The young creators who work in SKETCH’s west-end arts space can feel confident it will be there to return to when the pandemic allows, after a burst of municipal funding earlier this month put its $4-million financing goal within reach.
The City of Toronto’s recent allocation of a little over half a million dollars means the non-profit community arts enterprise is almost finished with the fundraising third of its plan to buy its current rental digs of 9,000 square feet of studio space at Artscape Youngplace.
The collective is three-quarters of the way to its goal of selling $1.4 million in community bonds (a five-year term, $5,000 minimum that offers a four per cent return) by the end of March, and is confident it is in the home stretch towards a permanent home.
(It plans to finance the remaining roughly one-third of the purchase price via traditional mortgage.)

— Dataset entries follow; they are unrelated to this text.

(* ===== verification/Retry.v ===== *)
(** A handshake that is never answered: the retries end. *)

From S2P Require Import Prelude Bytes Header GoTime Netip Types GoSync Queue Grpc NodePeer NoiseLaws NodeCore Transport PeerWp Lifecycle Hazards.

Section Retry.
Context `{Noise, PoolChoice, NodeExt}.
Abbreviation Peer := NodePeer.Peer.
Implicit Types (p : Peer) (s : PS).

(** The peer's key makes a handshake that can be started: an initiation is written. *)
Definition can_initiate p (k : DHKey) : Prop :=
  exists i0, NewHandshakeState true k (Some (pubkey p)) = Ok i0 /\
    forall rnd out, slice_ok out -> exists h out', WriteMessage rnd (Some i0) out = Ok (h, out', None, None, None).

Lemma TrySendHandshake_send_done p e a :
  mu p = unlocked -> raddr p = Some a -> pools_clean (pools e) -> can_initiate p (keyPair e) ->
  exists h m e',
    TrySendHandshake_send (mkPS _ p e) = Done tt (mkPS _ (sent_peer h p) e') /\
    pools_clean (pools e') /\ net_out e' = net_out e ++ [(m, a)] /\ punches e' = punches e /\
    keyPair e' = keyPair e.
Proof.
  intros Hmu Ha Hq (i0 & Hnew & Hwrite). destruct p; cbn in *; subst.
  destruct (GetOutboundBuffer_clean (pools e) Hq) as (b & q & EG & Hb & Hq' & _).
  destruct (encode_header_eq b MsgHandshake (node_id e) 0 (ob_clean_ok _ Hb)) as (b' & HE & Hb' & _).
  destruct (header_slice (mkHeader HeaderVersion MsgHandshake (node_id e) 0 HeaderPadding) (s_arr (ob_out b)))
    as [Hok _].
  set (out0 := Slice _ 16) in *. destruct (Hwrite (entropy e) out0 Hok) as (h & out' & HW).
  destruct (PutOutboundBuffer_clean b' q Hb' Hq') as (q2 & EP & Hq2 & _).
  exists h, (s_bytes out'), (e <| net_out ::= (fun l => l ++ [(s_bytes out', a)]) |> <| pools := q2 |> <| entropy := entropy e + 1 |>).
  split.
  - unfold TrySendHandshake_send, InitHandshake, CreateHandshake, handshakeP1, fresh_random.
    go_eval. rewrite Hnew. cbn. rewrite EG. cbn. rewrite HE. cbn. rewrite HW. cbn.
    destruct e; cbn in *. rewrite EP. cbn. reflexivity.
  - cbn. done.
Qed.

Definition timeout : go PS unit := fire (fun p => p <| handshakeSent := None |>) HandshakeTimeout.

(** A peer that waits for the answer to its [n]-th attempt. *)
Definition waiting (n : Z) p : Prop :=
  mu p = unlocked /\ state p = 1 /\ initiator p = true /\ handshakeRetries p = n /\ queues_clean p.

Lemma timeout_retries n p e a :
  waiting n p -> 1 <= n < CountHandshakeRetries -> raddr p = Some a -> pools_clean (pools e) ->
  can_initiate p (keyPair e) ->
  exists p' e' m, timeout (mkPS _ p e) = Done tt (mkPS _ p' e') /\ waiting (n + 1) p' /\
    raddr p' = Some a /\ pools_clean (pools e') /\ can_initiate p' (keyPair e') /\
    pendingLock p' = pendingLock p /\ running p' = running p /\
    net_out e' = net_out e ++ [(m, a)] /\ length (punches e') = S (length (punches e)).
Proof.
  intros (Hmu & Hst & Hini & Hn & Hqs) Hrange Ha Hq Hcan. destruct p; cbn in *; subst.
  unfold timeout, fire, HandshakeTimeout, TrySendHandshake, RequestPunch, Node_RequestPunch.
  remember TrySendHandshake_send as f eqn:Ef. go_eval.
  rewrite (bool_decide_true (0 < 1)) by lia. cbn.
  rewrite bool_decide_false by (rewrite add64_small; unfold CountHandshakeRetries in *; lia). cbn.
  rewrite Ef. match goal with |- context [TrySendHandshake_send (mkPS _ ?p1 ?e1)] =>
    destruct (TrySendHandshake_send_done p1 e1 a eq_refl eq_refl Hq Hcan) as (h & m & e2 & E & P1 & P2 & P3 & P4) end.
  rewrite E. eexists _, e2, m. split; [reflexivity|].
  cbn in *. rewrite P2, P3, P4, length_app. split_and!; try done.
  - unfold waiting. cbn. split_and!; try done. apply add64_small. unfold CountHandshakeRetries in *. lia.
  - cbn. lia.
Qed.

(** After the tenth attempt the peer gives up. *)
Lemma timeout_gives_up p e :
  waiting CountHandshakeRetries p ->
  exists r, timeout (mkPS _ p e) =
    Done tt (mkPS _ (reset_peer (p <| handshakeSent := None |>)) (e <| pools := r |>)).
Proof.
  intros (Hmu & Hst & Hini & Hn & Hqs). destruct p; cbn in *; subst.
  unfold timeout, fire, HandshakeTimeout, TrySendHandshake.
  remember TrySendHandshake_send as f eqn:Ef. remember ResetState as g eqn:Eg. go_eval.
  rewrite (bool_decide_true (0 < 1)) by lia. cbn.
  rewrite bool_decide_true by (rewrite add64_small; unfold CountHandshakeRetries in *; lia). cbn.
  match goal with |- context [g (mkPS _ ?p1 ?e1)] => destruct (ResetState_done p1 e1 eq_refl Hqs) as [r E] end.
  exists r. rewrite Eg. exact E.
Qed.

Fixpoint timeouts (n : nat) : go PS unit :=
  match n with O => mret tt | S n' => _ ← timeout; timeouts n' end.
End Retry.

(** ** Property *)

Section RetryTheorem.
Context `{Noise, PoolChoice, NodeExt}.
Abbreviation Peer := NodePeer.Peer.

Lemma timeouts_retry (k : nat) (n : Z) (p : Peer) e a :
  waiting n p -> 1 <= n -> n + Z.of_nat k <= CountHandshakeRetries -> raddr p = Some a ->
  pools_clean (pools e) -> can_initiate p (keyPair e) ->
  exists p' e' sent, timeouts k (mkPS _ p e) = Done tt (mkPS _ p' e') /\ waiting (n + Z.of_nat k) p' /\
    pendingLock p' = pendingLock p /\ running p' = running p /\
    net_out e' = net_out e ++ sent /\ length sent = k /\ (forall d : list Z * UDPAddr, d ∈ sent -> d.2 = a) /\
    length (punches e') = (length (punches e) + k)%nat.
Proof.
  revert n p e. induction k as [|k IH]; intros n p e Hw Hn1 Hn2 Ha Hq Hcan.
  - exists p, e, []. rewrite Z.add_0_r, app_nil_r, Nat.add_0_r. split_and!; try done. by intros d ?%not_elem_of_nil.
  - destruct (timeout_retries n p e a Hw ltac:(lia) Ha Hq Hcan) as
      (p1 & e1 & m & E & Hw1 & Ha1 & Hq1 & Hcan1 & L1 & R1 & N1 & P1).
    destruct (IH (n + 1) p1 e1 Hw1 ltac:(lia) ltac:(lia) Ha1 Hq1 Hcan1) as
      (p2 & e2 & sent & E2 & Hw2 & L2 & R2 & N2 & S2 & A2 & P2).
    exists p2, e2, ((m, a) :: sent). cbn [timeouts]. rewrite (bind_done _ _ _ _ _ E).
    replace (n + Z.of_nat (S k)) with (n + 1 + Z.of_nat k) by lia.
    split; [exact E2|]. split; [exact Hw2|]. rewrite L2, R2, N2, N1, <- app_assoc. cbn.
    split_and!; try done; [congruence| |rewrite P2, P1; lia].
    intros d [->|Hd]%elem_of_cons; [done|auto].
Qed.

(** C25. A handshake that is never answered ends: a peer that waits for the answer to its
    [n]-th attempt sends the initiation again at each expiry of its timer, each time asking
    the controller for a punch, until the tenth attempt; the next expiry gives up. The peer
    is then idle with empty queues and stopped timers, and still running, so that the next
    packet starts a fresh handshake. *)
Theorem handshake_gives_up (n : Z) (p : Peer) e a
    (Hw : waiting n p) (Hn : 1 <= n <= CountHandshakeRetries) (Ha : raddr p = Some a)
    (Hpools : pools_clean (pools e)) (Hcan : can_initiate p (keyPair e)) :
  exists p' e' sent, timeouts (Z.to_nat (CountHandshakeRetries + 1 - n)) (mkPS _ p e) = Done tt (mkPS _ p' e') /\
    state p' = 0 /\ initiator p' = false /\ inTransport p' = false /\ handshakeRetries p' = 0 /\
    inbound p' = [] /\ outbound p' = [] /\ handshakes p' = [] /\
    handshakeSent p' = None /\ receivedPacket p' = None /\ keepalive p' = None /\
    pendingLock p' = pendingLock p /\ running p' = running p /\
    net_out e' = net_out e ++ sent /\ length sent = Z.to_nat (CountHandshakeRetries - n) /\
    (forall d : list Z * UDPAddr, d ∈ sent -> d.2 = a) /\
    length (punches e') = (length (punches e) + length sent)%nat.
Proof.
  destruct (timeouts_retry (Z.to_nat (CountHandshakeRetries - n)) n p e a Hw ltac:(lia) ltac:(lia) Ha Hpools Hcan)
    as (p1 & e1 & sent & E1 & Hw1 & L1 & R1 & N1 & S1 & A1 & P1).
  replace (n + _) with CountHandshakeRetries in Hw1 by lia.
  destruct (timeout_gives_up p1 e1 Hw1) as [r E2].
  eexists _, _, sent. split.
  - replace (Z.to_nat (CountHandshakeRetries + 1 - n)) with (Z.to_nat (CountHandshakeRetries - n) + 1)%nat by lia.
    assert (Hsplit : forall k s s1 s2, timeouts k s = Done tt s1 -> timeout s1 = Done tt s2 -> timeouts (k + 1) s = Done tt s2).
    { intros k. induction k as [|k IH]; intros s s1 s2 Ek Et; cbn [timeouts Nat.add] in *.
      - injection Ek as <-. rewrite (bind_done _ _ _ _ _ Et). done.
      - apply bind_done_inv in Ek as ([] & s3 & E3 & Ek). rewrite (bind_done _ _ _ _ _ E3). by eapply IH. }
    eapply Hsplit; [exact E1|exact E2].
  - destruct p1; cbn in *. rewrite S1. split_and!; done.
Qed.
End RetryTheorem.

Lemma handshake_gives_up_witness :
  exists p' e' sent, timeouts (Z.to_nat (CountHandshakeRetries + 1 - 1)) (mkPS _ demo_pending (demo_env 1)) = Done tt (mkPS _ p' e') /\
    state p' = 0 /\ initiator p' = false /\ inTransport p' = false /\ handshakeRetries p' = 0 /\
    inbound p' = [] /\ outbound p' = [] /\ handshakes p' = [] /\
    handshakeSent p' = None /\ receivedPacket p' = None /\ keepalive p' = None /\
    pendingLock p' = wlocked /\ running p' = true /\
    net_out e' = [] ++ sent /\ length sent = Z.to_nat (CountHandshakeRetries - 1) /\
    (forall d : list Z * UDPAddr, d ∈ sent -> d.2 = demo_ua 2) /\
    length (punches e') = (0 + length sent)%nat.
Proof.
  apply (handshake_gives_up 1 demo_pending (demo_env 1) (demo_ua 2)); try done.
  exists (mkToyHS true 11 12 0). split; [reflexivity|]. intros rnd out Hout. eexists _, _. cbn. reflexivity.
Defined.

“SKETCH is a home for an entire community,” said Joel Zola, who first encountered the project a decade ago, soon after arriving in Toronto from out West and entering the city's shelter system as a 17-year-old.
“I was amazed by the amount of free activities they had. They had a recording studio, they had a painting studio, it had all these different things happening, and it was all these different, interesting people and everything was free.”
“That was really mind-blowing for me,” he said.
Some 13,000 young people have accessed SKETCH’s programs — free workshops and residences related to ceramics, screen printing, visual arts, dance and movement, DJing, music and culinary arts — since its launch in 1996, including around 1,300 in 2018.
“While living on the streets, there's not really much you can do, but SKETCH is an option,” Zola added. “You can go to SKETCH, you can work on art, you can work on music. It keeps you busy, it keeps you out of trouble.”
“It is more than just a drop-in space, it is literally a community movement,” says Joel Zola of SKETCH.
And you can do much more than that, too, as Zola illustrates.
He mostly joined poetry workshops early on, but two or three years later, took part in its year-long community artist program, getting paid to turn his idea for Street Voices into a reality.
The digital media outfit remains under SKETCH’s legal structure (as do more than a dozen other spin-off projects), but is self-sustaining and recently secured its own funding to allow it to expand its editorial team from seven to 20 people and develop a digital directory.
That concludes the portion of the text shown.